What Is Psychedelic Drugs Addiction?
Hallucinogens, also called psychedelic drugs, create a range of perceptual distortions and various psychological symptoms. This can be appealing to some people making them suffer from psychedelic drugs addiction.
Under the influence of hallucinogens, the senses seem to be enhanced, and brilliant hallucinations occur. Many users experience synesthesia, in which various forms of hallucinations occur simultaneously. Many also describe feeling disconnected from their bodies or other altered states of reality.
Street names for LSD (Lysergic acid diethylamide), which is a hallucinogen, include acid, twenty-five, Sid, Bart Simpsons, barrels, tabs, blotter, heavenly blue, L, liquid, Liquid A, microdots, mind detergent, orange cubes, hits, paper acid, sugar, sugar lumps, sunshine, ticket, wedding bells, and windowpane. LSD is available in tablets or pills or, more commonly, soaked on small squares of paper called tabs or blotters.
The blotters are often printed with images or designs, and a specific supply of Lysergic acid diethylamide may be called by the design that appears on the blotter papers, such as “Bart Simpsons” or “Blue UnicornsW.”
Methods of Use of Hallucinogens
- Injected into a vain (mainlining), muscles, or under skin (skin popping)
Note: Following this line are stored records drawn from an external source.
(* ===== verification/TesterConfig.v ===== *)
(** * The tester's configuration: [tester1/config.go] and the groups it runs

    A test's groups of servers, its statistics and its time limit, and
    [random_handles], which shuffles the handles a clerk tries. Times are
    nanoseconds; the clock, the random numbers and whether [t.Fail] was called
    are arguments. *)

From S2P Require Import Prelude Names GoStrings Gob Persister LabRpc TesterGroup.

(** ** Statistics and the time limit *)

Record Config := mkConfig {
  cfg_start : Z;
  cfg_t0 : Z;
  cfg_rpcs0 : Z;
  cfg_ops : Z;
}.

Definition i32 (z : Z) : Z := (z + 2 ^ 31) mod 2 ^ 32 - 2 ^ 31.

Definition MakeConfig (now : Z) : Config := mkConfig now 0 0 0.

(** [atomic.AddInt32]. *)
Definition OpInc (cfg : Config) : Config :=
  mkConfig cfg.(cfg_start) cfg.(cfg_t0) cfg.(cfg_rpcs0) (i32 (cfg.(cfg_ops) + 1)).

Definition Begin (now rpcTotal : Z) (cfg : Config) : Config :=
  mkConfig cfg.(cfg_start) now rpcTotal 0.

(** [failed]: [t.Failed()]. *)
Definition CheckTimeout (now : Z) (failed : bool) (cfg : Config) : go unit :=
  if negb failed && (120 * 1000000000 <? now - cfg.(cfg_start)) then Fatal else Ret tt.

(** The numbers that [End] prints: the time, and how many peers, RPCs and
    operations; [None] when the test has failed. *)
Definition End_ (now rpcTotal npeers : Z) (failed : bool) (cfg : Config) : go (option (Z * Z * Z * Z)) :=
  _ ← CheckTimeout now failed cfg;
  Ret (if failed then None
       else Some (now - cfg.(cfg_t0), npeers, rpcTotal - cfg.(cfg_rpcs0), cfg.(cfg_ops))).

Definition Randstring (n : Z) (bs : list Z) : go string := RandString n bs.

(** ** [random_handles]

    [rs] are the results of [rand.Intn(i+1)] for [i] = 0, 1, ... The swap reads
    both elements before it writes them. *)
Definition swap_step {A} (sa : list A) (ij : Z * Z) : go (list A) :=
  let '(i, j) := ij in
  x ← gidx sa i; y ← gidx sa j; sa ← gset_idx sa i y; gset_idx sa j x.
Definition random_handles {A} (rs : list Z) (kvh : list A) : go (list A) :=
  foldM swap_step kvh (zip (range (glen kvh)) rs).

(** What [rand.Intn] returns. *)
Definition draws (n : Z) (rs : list Z) : Prop := glen rs = n ∧ ∀ i r, rs.[i] = Some r → 0 ≤ r ≤ i.

(** The last step puts the last element in place of the one it displaces. *)
Definition place {A} (sa : list A) (x : A) (j : Z) : list A :=
  if decide (j < glen sa) then <[Z.to_nat j := x]> sa ++ (match sa.[j] with Some y => [y] | None => [] end)
  else sa ++ [x].

Section shuffle.
Context {A : Type}.
Implicit Types (l sa : list A).

Lemma insert_last sa x y : <[Z.to_nat (glen sa) := y]> (sa ++ [x]) = sa ++ [y].
Proof.
  unfold glen. rewrite Nat2Z.id. rewrite insert_app_r_alt by lia. by rewrite Nat.sub_diag.
Qed.

Lemma swap_last sa x j :
  0 ≤ j ≤ glen sa → swap_step (sa ++ [x]) (glen sa, j) = Ret (place sa x j).
Proof.
  intros Hj. unfold swap_step, place.
  assert (gidx (sa ++ [x]) (glen sa) = Ret x) as Hx by by rewrite gidx_zlookup, zlookup_app_r, Z.sub_diag by lia.
  rewrite Hx. cbn [mbind go_bind].
  case_decide as Hlt.
  - destruct (zlookup_is_Some sa j) as [y Hy]; [lia|].
    rewrite gidx_zlookup, zlookup_app_l, Hy by done. cbn [mbind go_bind].
    rewrite gset_idx_Ret by (autorewrite with golen; lia). cbn [mbind go_bind].
    rewrite insert_last. rewrite gset_idx_Ret by (autorewrite with golen; lia).
    by rewrite insert_app_l by (unfold glen in Hlt; lia).
  - assert (j = glen sa) as -> by lia. rewrite Hx. cbn [mbind go_bind]. rewrite gset_idx_Ret by (autorewrite with golen; lia). cbn [mbind go_bind].
    rewrite gset_idx_Ret by (autorewrite with golen; lia).
    by rewrite list_insert_insert_eq, insert_last.
Qed.

Lemma swap_step_snoc sa x i j :
  0 ≤ i < glen sa → 0 ≤ j < glen sa →
  ∃ sa', swap_step sa (i, j) = Ret sa' ∧ swap_step (sa ++ [x]) (i, j) = Ret (sa' ++ [x]) ∧ glen sa' = glen sa.
Proof.
  intros Hi Hj. unfold swap_step.
  destruct (zlookup_is_Some sa i Hi) as [y Hy], (zlookup_is_Some sa j Hj) as [z Hz].
  rewrite !gidx_zlookup, !zlookup_app_l, Hy, Hz by lia. cbn [mbind go_bind].
  rewrite !gset_idx_Ret by (autorewrite with golen; lia). cbn [mbind go_bind].
  rewrite !gset_idx_Ret by (autorewrite with golen; lia).
  eexists. split; [done|]. split; [|by rewrite !glen_insert].
  rewrite insert_app_l by (unfold glen in *; lia). rewrite insert_app_l; [done|].
  rewrite length_insert. unfold glen in *. lia.
Qed.

Lemma shuffle_prefix steps : ∀ sa x,
  (∀ i j, (i, j) ∈ steps → 0 ≤ i < glen sa ∧ 0 ≤ j < glen sa) →
  ∃ sa', foldM swap_step sa steps = Ret sa' ∧ foldM swap_step (sa ++ [x]) steps = Ret (sa' ++ [x]) ∧
    glen sa' = glen sa.
Proof.
  induction steps as [|[i j] steps IH]; intros sa x Hs; cbn [foldM]; [by exists sa|].
  destruct (Hs i j ltac:(left)) as [Hi Hj]. destruct (swap_step_snoc sa x i j Hi Hj) as (sa1 & -> & -> & Hl).
  cbn [mbind go_bind]. destruct (IH sa1 x) as (sa' & ? & ? & ?).
  { intros i' j' Hin. rewrite Hl. apply Hs. by right. }
  exists sa'. by rewrite <-Hl.
Qed.

Lemma draws_snoc n rs : 0 ≤ n → draws (n + 1) rs → ∃ rs' j, rs = rs' ++ [j] ∧ draws n rs' ∧ 0 ≤ j ≤ n.
Proof.
  intros Hn [Hlen Hr]. destruct rs as [|j rs' _] using rev_ind; [rewrite glen_nil in Hlen; lia|].
  rewrite glen_app, glen_cons, glen_nil in Hlen. exists rs', j. split; [done|]. split; [split; [lia|]|].
  - intros i r Hi. apply Hr. pose proof (zlookup_lt_Some _ _ _ Hi). by rewrite zlookup_app_l by lia.
  - apply (Hr n). rewrite zlookup_app_r by lia. by replace (n - glen rs') with 0 by lia.
Qed.

Lemma draws_app n rs j : draws n rs → 0 ≤ j ≤ n → draws (n + 1) (rs ++ [j]).
Proof.
  intros [Hlen Hr] Hj. split; [rewrite glen_app, glen_cons, glen_nil; lia|]. intros i r Hi.
  destruct (Z.lt_ge_cases i (glen rs)) as [Hlt|Hge].
  - rewrite zlookup_app_l in Hi by done. by apply Hr.
  - rewrite zlookup_app_r in Hi by done. pose proof (zlookup_lt_Some _ _ _ Hi) as Hb.
    change (glen [j]) with 1 in Hb. replace (i - glen rs) with 0 in Hi by lia. injection Hi as <-. lia.
Qed.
- Applying to membrane surfaces
- Cooking in foods
Types of Psychedelic Drugs
Hallucinogens include LSD, peyote, mescaline (which is the active component of peyote), psilocybin, DMA, DOM, DMT, 2C-B, 2C-T7, and Ayahuasca
The chemicals in Spice mimic the effects of LSD and Meth
Effects of Hallucinogens on the Central Nervous System
The way that acid and other hallucinogenic drugs affect the central nervous system is not clearly understood, but acid molecules are structurally similar to the neurotransmitter called serotonin and seem to have an affect on the serotonin system.
Serotonin helps regulate important body functions such as sensation, sleep, attention, and mood. Hallucinogenic effects on the serotonin system may help explain how the drugs alter those body functions.
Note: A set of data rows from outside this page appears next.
(* ===== verification/Daemon.v ===== *)
(** * Server daemons: [tester1/daemonclnt.go], [daemonsrv.go], [sockrpc/]

    The tester runs each server as a process and talks to it over sockets:
    command line, the calls over a socket, the way of a request from the
    simulated network into the process and from the process back into the
    network, and the start, in which three goroutines of the process meet on
    one unbuffered channel. The multiplexed connection under [sockrpc] is
    [Demux.v]'s; here it is an argument, [SendReceive]. *)

From S2P Require Import Prelude Names GoStrings Gob Persister LabRpc TesterGroup.
From Stdlib Require Import Ascii.

(** ** The command line *)

Definition options (UseRaftStateMachine : bool) : list string :=
  if UseRaftStateMachine then ["--raft-state-machine"] else [].

(** The arguments of [exec.Command] in [runDaemon]. *)
Definition runDaemon_args (pargs : list string) (use : bool) (gid srv : Z) (endName : string)
    (endNames : list string) : list string :=
  pargs ++ options use ++ [pretty gid; pretty srv; pretty (glen endNames); endName] ++ endNames.

(** The loop that skips optional arguments; [args[0]] of an empty argument is
    out of range. *)
Fixpoint skip_options (i s : Z) (args : list string) : go Z :=
  match args with
  | [] => Ret s
  | EmptyString :: _ => Panic
  | String c _ :: args => if bool_decide (c = "-"%char) then skip_options (i + 1) (i + 1) args else Ret s
  end.

(** [flag.Parse] has accepted the options by then. What [InitDaemon] knows once it has parsed its arguments. *)
Record DaemonArgs := mkDaemonArgs {
  a_gid : Z; a_sid : Z; a_testerEndName : string; a_endNames : list string; a_endName : string;
}.
(* ===== verification/ShardConc.v ===== *)
(** * Concurrent controllers: [concurCtrler] of [shardkv1/test.go]

    The test runs several goroutines, each with a controller of its own, that
    let fresh groups join and leave. A step is one of the controller's calls, or
    one of the calls that start and stop groups, and the goroutines' steps
    interleave in any way. The repository's controller is a stub; of another one
    the theorem asks what the comments say (shardctrler.go:50-53, test.go:330):
    that a change replaces no other configuration than the one it was made
    from. *)

From S2P Require Import Prelude Names TesterGroup Fnv ShardCfg ShardKv.

(** ** Rebalancing takes no group's last shard *)

Lemma count_elem shards g : g ∈ shards ↔ 0 < count shards g.
Proof.
  split.
  - intros [i Hi]%zlookup_elem_of. pose proof (countb_pos (λ x, x =? g) shards i g Hi (Z.eqb_refl g)). unfold count. lia.
  - intros Hc. destruct (decide (g ∈ shards)) as [|Hn]; [done|]. apply count_absent in Hn. lia.
Qed.

Lemma balance_keeps fuel g : ∀ c c',
  c.(Groups) ≠ ∅ → glen c.(Shards) = NShards → balance fuel c = Some c' → g ∈ c.(Shards) → g ∈ c'.(Shards).
Proof.
  induction fuel as [|fuel IH]; intros c c' Hne Hlen; [done|].
  destruct (analyze_groups c) as (Hmg & Hmn & Hlg & Hln & _); [lia|done|]. cbn [balance]. set (a := analyze c) in *.
  case_if; [by intros [= <-]|]. intros Hb Hg. eapply IH; [| |exact Hb|].
  - done.
  - cbn. by rewrite glen_move_one.
  - cbn. rewrite count_elem in Hg |- *. pose proof (count_bounds c.(Shards) (an_lg a)).
    assert (an_mg a ≠ an_lg a) as Hne' by (intros Heq; rewrite Heq in Hmn; lia).
    rewrite (count_move_one _ _ _ g Hne') by lia. repeat case_decide; subst; lia.
Qed.

Lemma Rebalance_keeps c c' g :
  glen c.(Shards) = NShards → Rebalance c = Some c' → g ∈ c.(Shards) → has_group c g → g ∈ c'.(Shards).
Proof.
  intros Hlen Hr [i Hi]%zlookup_elem_of Hg. assert (c.(Groups) ≠ ∅) as Hne.
  { intros He. destruct Hg as [x Hx]. by rewrite He, lookup_empty in Hx. }
  unfold Rebalance in Hr. rewrite size_lt_1, bool_decide_false in Hr by done.
  destruct (assign_unassigned_spec c Hne Hlen) as (shards & E & Hl & _ & Hkeep). rewrite E in Hr.
  eapply balance_keeps; [| |exact Hr|]; [done|done|]. cbn. apply zlookup_elem_of. exists i. by apply Hkeep.
Qed.

Lemma join_keeps gid srvs cfg cfg' g :
  glen cfg.(Shards) = NShards → JoinBalance [(gid, srvs)] cfg = Ret (Some (true, cfg')) →
  g ∈ cfg.(Shards) → has_group cfg g → g ∈ cfg'.(Shards).
Proof.
  intros Hlen. unfold JoinBalance, Join. cbn [join_groups]. destruct (cfg.(Groups) !! gid) eqn:Eg; [done|].
  destruct (shares_server _ _); [done|]. cbn [mbind go_bind negb and_rebalance].
  destruct (Rebalance _) as [c1|] eqn:Er; [|done]. intros [= <-] Hg Hhas. eapply Rebalance_keeps; [|exact Er| |]; [done|done|].
  unfold has_group. cbn. rewrite lookup_insert_ne; [done|]. intros ->. destruct Hhas as [x Hx]. congruence.
Qed.

Lemma leave_keeps gid cfg cfg' g :
  glen cfg.(Shards) = NShards → LeaveBalance [gid] cfg = Ret (Some (true, cfg')) →
  g ∈ cfg.(Shards) → has_group cfg g → g ≠ gid → g ∈ cfg'.(Shards).
Proof.
  intros Hlen. unfold LeaveBalance, Leave. cbn [leave_groups]. destruct (cfg.(Groups) !! gid) eqn:Eg; [|done].
  cbn [negb and_rebalance]. destruct (Rebalance _) as [c1|] eqn:Er; [|done]. intros [= <-] Hg Hhas Hne.
  eapply Rebalance_keeps; [|exact Er| |]; [done|done|]. unfold has_group. cbn. by rewrite lookup_delete_ne.
Qed.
Hallucinogenic drugs produce hallucinatory experiences ranging from visual distortions and illusions to multiple hallucinations and even severe panic (during “bad trips”). Effects last from hours to days. Some of the effects of hallucinogen intoxication may last for months, such as the visual “trailing” effect in which moving objects seem to leave visual traces behind. Flashbacks, or spontaneous reoccurrence of hallucinatory effects, may continue to occur long after the drug was used.
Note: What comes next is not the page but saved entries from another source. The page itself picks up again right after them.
(* ===== verification/TesterWitness.v ===== *)
(** * The tester's theorems at concrete groups and clerks

    A group of three servers and one of four on a fresh network, with every
    end named after its two servers; a clerk with one end; a test that cuts off a
    server, crashes another and heals the network. *)

From S2P Require Import Prelude Gob Persister LabRpc TesterGroup TesterClnts Annotation.

Definition end_names (n : Z) : list (list string) :=
  (λ i, (λ j, "e" +:+ pretty i +:+ "-" +:+ pretty j) <$> range n) <$> range n.

Definition group (n : Z) : Grp :=
  result (makeSrvGrp 1 (end_names n) MakeNetwork) (mkServerGrp [] [] 1 [], MakeNetwork).

Lemma group_run n :
  returned (makeSrvGrp 1 (end_names n) MakeNetwork) = true →
  makeSrvGrp 1 (end_names n) MakeNetwork = Ret (group n).
Proof. apply result_Ret. Qed.

Lemma group3_ok : group_ok (group 3) 3.
Proof.
  refine (makeSrvGrp_ok 1 (end_names 3) MakeNetwork (group 3) _ _ _).
  - apply Forall_forall. by repeat constructor.
  - by apply (bool_decide_unpack _).
  - apply group_run. vm_compute; reflexivity.
Qed.

Lemma Partition_spec_witness :
  ∃ g, Partition [0; 1] [2] (group 3) = Ret g ∧
    lnk g.1.(srvs) g.2 0 1 = true ∧ lnk g.1.(srvs) g.2 1 2 = false.
Proof.
  destruct (Partition_spec 3 (group 3) [0; 1] [2] group3_ok) as (g & H & _ & _ & _ & Hin & Hout & _).
  - intros t. rewrite !elem_of_app, !elem_of_cons, !elem_of_nil. lia.
  - intros t. rewrite !elem_of_cons, !elem_of_nil. lia.
  - assert (0 ∈ [0; 1] ∧ 1 ∈ [0; 1]) as Hsame by (by apply (bool_decide_unpack _)).
    assert (1 ∈ [0; 1] ∧ 2 ∈ [2]) as Hcut by (by apply (bool_decide_unpack _)).
    exists g. split; [exact H|].
    split; [exact (Hin 0 1 (or_introl Hsame))|exact (Hout 1 2 (or_introl Hcut))].
Defined.

Lemma MakePartition_spec_witness :
  ∃ p1 p2, MakePartition 1 (group 3).1 = Ret (p1, p2) ∧ p1 ++ p2 ≡ₚ [0; 1; 2] ∧ 1 ∈ p2.
Proof.
  destruct (MakePartition_spec (group 3).1 1) as (p1 & p2 & H & Hp & Hl & _).
  - vm_compute; reflexivity.
  - vm_compute; discriminate.
  - vm_compute; split; [discriminate|reflexivity].
  - exists p1, p2. split; [exact H|]. split; [exact Hp|exact Hl].
Defined.

Lemma MakePartition_even_witness :
  MakePartition 0 (group 1).1 = Panic ∧
  ∃ p1 p2, MakePartition 3 (group 4).1 = Ret (p1, p2) ∧ 0 ∈ p1 ∧ 0 ∈ p2.
Proof.
  split.
  - refine (proj1 (MakePartition_even (group 1).1 0 _ _) _).
    + vm_compute; split; [discriminate|reflexivity].
    + right. vm_compute; reflexivity.
    + vm_compute; reflexivity.
  - refine (proj2 (MakePartition_even (group 4).1 3 _ _) _ _).
    + vm_compute; split; [discriminate|reflexivity].
    + left. vm_compute; reflexivity.
    + vm_compute; discriminate.
    + discriminate.
Defined.

(** The group with server 1 running, its state on disk. *)
Definition disk : Persister := mkPersister [Byte.x01; Byte.x02] [Byte.x03].
Definition running : Grp :=
  result (s ← gidx (group 3).1.(srvs) 1;
          ss ← gset_idx (group 3).1.(srvs) 1 (s <| dc := Some (mkDaemon disk Alive) |>);
          Ret ((group 3).1 <| srvs := ss |>, (group 3).2)) (group 3).

Definition fresh3 : list string := ["f0"; "f1"; "f2"].

Lemma running_ok : group_ok running 3.
Proof.
  destruct group3_ok as [[Hlen Hends Hinj] Hc].
  assert (∀ i, endNames <$> running.1.(srvs).[i] = endNames <$> (group 3).1.(srvs).[i]) as Hsame.
  { intros i. destruct (decide (0 ≤ i < 3)) as [Hi|Hi].
    - assert (i = 0 ∨ i = 1 ∨ i = 2) as [->|[->| ->]] by lia; vm_compute; reflexivity.
    - assert (glen running.1.(srvs) = 3) as H1 by (vm_compute; reflexivity).
      assert (glen (group 3).1.(srvs) = 3) as H2 by (vm_compute; reflexivity).
      destruct (zlookup_None running.1.(srvs) i) as [_ ->]; [|lia].
      destruct (zlookup_None (group 3).1.(srvs) i) as [_ ->]; [reflexivity|lia]. }
  split; [split|].
  - vm_compute; reflexivity.
  - intros i s Hs. specialize (Hsame i). rewrite Hs in Hsame.
    destruct ((group 3).1.(srvs).[i]) as [s'|] eqn:Hs'; [|done]. injection Hsame as ->.
    exact (Hends i s' Hs').
  - assert (∀ a b, nm running.1.(srvs) a b = nm (group 3).1.(srvs) a b) as Hnm.
    { intros a b. unfold nm. specialize (Hsame a).
      destruct (running.1.(srvs).[a]), ((group 3).1.(srvs).[a]); try discriminate Hsame;
        [by injection Hsame as ->|reflexivity]. }
    intros a b a' b' e. rewrite (Hnm a b), (Hnm a' b'). exact (Hinj a b a' b' e).
  - vm_compute; reflexivity.
Qed.

Lemma restart_persists_witness :
  ∃ g1 g2 s d, ShutdownServer 1 running = Ret g1 ∧ StartServer 1 fresh3 true 5 g1 = Ret g2 ∧
    g2.1.(srvs).[1] = Some s ∧ s.(dc) = Some d ∧ da_persister d = disk.
Proof.
  destruct (running.1.(srvs).[1]) as [s0|] eqn:Hs0; [|vm_compute in Hs0; discriminate].
  edestruct (restart_persists 3 running 1 s0 (mkDaemon disk Alive) fresh3 5 running_ok Hs0)
    as (g1 & g2 & H1 & H2 & _ & _ & _ & (s & d & Hs & Hd & Hp & _) & _).
  - vm_compute in Hs0. injection Hs0 as <-. vm_compute; reflexivity.
  - by apply (bool_decide_unpack _).
  - vm_compute; reflexivity.
  - apply Forall_forall. repeat constructor.
  - exists g1, g2, s, d. repeat (split; [assumption|]). exact Hp.
Defined.

(** ** A clerk *)

Definition clerk0 : Clnt := makeClntTo (Some ["s0"]).

(** The clerk has called "s0". *)
Definition clerk1 : Clnt * Network :=
  match makeEnd "s0" "e0" clerk0 MakeNetwork with Ret (_, c, net) => (c, net) | _ => (clerk0, MakeNetwork) end.

Lemma clerk0_ok : clnt_ok clerk0 MakeNetwork.
Proof. split. intros s e He. vm_compute in He. destruct s; discriminate. Qed.

Lemma clerk1_ok : clnt_ok clerk1.1 clerk1.2.
Proof.
  split. intros s e He. change (clerk1.1.(c_ends)) with ({["s0" := mkTEnd "e0" (mkClientEnd "e0" None)]} : gmap string TEnd) in He.
  apply lookup_singleton_Some in He as [<- <-]. split; [eexists|]; vm_compute; reflexivity.
Qed.

Lemma clnt_reach_witness :
  let '(ct, net) := ConnectTo (Some ["s1"]) clerk1.1 clerk1.2 in
  reach ct net "s1" = true ∧ reach ct net "s0" = true ∧ reach ct net "s2" = false.
Proof.
  pose proof (clnt_reach clerk1.1 clerk1.2 (Some ["s1"]) "s0" clerk1_ok) as H.
  cbv zeta in H.
  destruct (ConnectAll _ _), (DisconnectAll _ _), (ConnectTo (Some ["s1"]) clerk1.1 clerk1.2) as [ct net_t], (ConnectTo _ _ _).
  destruct H as [_ H]. split; [|split].
  - destruct (H "s1"%string) as (_ & _ & -> & _). vm_compute; reflexivity.
  - destruct (H "s0"%string) as (_ & _ & -> & _). vm_compute; reflexivity.
  - destruct (H "s2"%string) as (_ & _ & -> & _). vm_compute; reflexivity.
Defined.

Lemma clnt_makeEnd_witness :
  ∃ e clnt net, makeEnd "s0" "e0" clerk0 MakeNetwork = Ret (e, clnt, net) ∧
    is_enabled net e.(e_name) = true ∧ makeEnd "s0" "other" clnt net = Ret (e, clnt, net).
Proof.
  destruct (clnt_makeEnd "s0" "e0" clerk0 MakeNetwork clerk0_ok eq_refl)
    as (e & clnt & net & H & _ & _ & He & _ & Hagain).
  exists e, clnt, net. split; [exact H|]. split; [rewrite He; vm_compute; reflexivity|exact (Hagain _)].
Defined.

(** ** Annotations *)

Definition failures : list (Z * Call) :=
  [(2, CPoint "client" "put" "" COLOR_USER); (3, CConnection [true; false; true]); (4, CTwoPartitions [0; 1] [2]);
   (5, CShutdown [0]); (7, CClearFailure);
   (8, CRestartAll)].

Definition failures_end : World :=
  result (run_calls (AnnotateTest 1 "basic" 3 (mkWorld clear None)) failures) (mkWorld clear None).

Lemma fault_timeline_witness :
  let anns := (FinalizeAnnotations 9 10 (map_to_list failures_end.(annotation).(continuous)) "done"
                 failures_end.(annotation)).1 in
  shows anns 3 "partition = [1] [0 2]" ∧ shows anns 4 "partition = [0 1] [2]" ∧
  shows anns 6 "partition = [1] [2] / crash = [0]" ∧
  ¬ shows anns 8 "partition = [1] [2] / crash = [0]".
Proof.
  destruct (fault_timeline 3 "basic" "done" 1 9 10 failures (mkWorld clear None)) as (w' & Hrun & Hshows).
  - lia.
  - cbn. lia.
  - repeat (apply List.Forall_cons || apply List.Forall_nil); cbn; try done.
    intros i ->%list_elem_of_singleton. lia.
  - assert (run_calls (AnnotateTest 1 "basic" 3 (mkWorld clear None)) failures = Ret failures_end) as Heq
      by (apply result_Ret; vm_compute; reflexivity).
    pose proof (Ret_det _ _ _ Hrun Heq) as ->. specialize (Hshows _ (reflexivity _)).
    cbv zeta. split; [|split; [|split]].
    + apply Hshows; [discriminate|lia|vm_compute; reflexivity].
    + apply Hshows; [discriminate|lia|vm_compute; reflexivity].
    + apply Hshows; [discriminate|lia|vm_compute; reflexivity].
    + intros H%Hshows; [vm_compute in H; discriminate|discriminate|lia].
Defined.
Some individuals may experience spontaneous recurrence of the hallucinations experienced during use. These can occur even during drug-free periods, up to several months following the use.
Physical symptoms include enlarged pupils, blurred vision, tachycardia, and poor coordination.
Individuals who use hallucinogens may become delirious or psychotic. Depressive disorders often occur following the use of these substances. In a few individuals, a single, extremely frightening experience can cause severe long-term problems with a dramatic decrease in their ability to function normally.
Withdrawal symptoms of hallucinogenic drugs
Effects of withdrawal from hallucinogenic drugs have not been clearly established because these drugs do not seem to be physically addictive. They are, however, psychologically addictive because users feel emotionally dependent on taking them.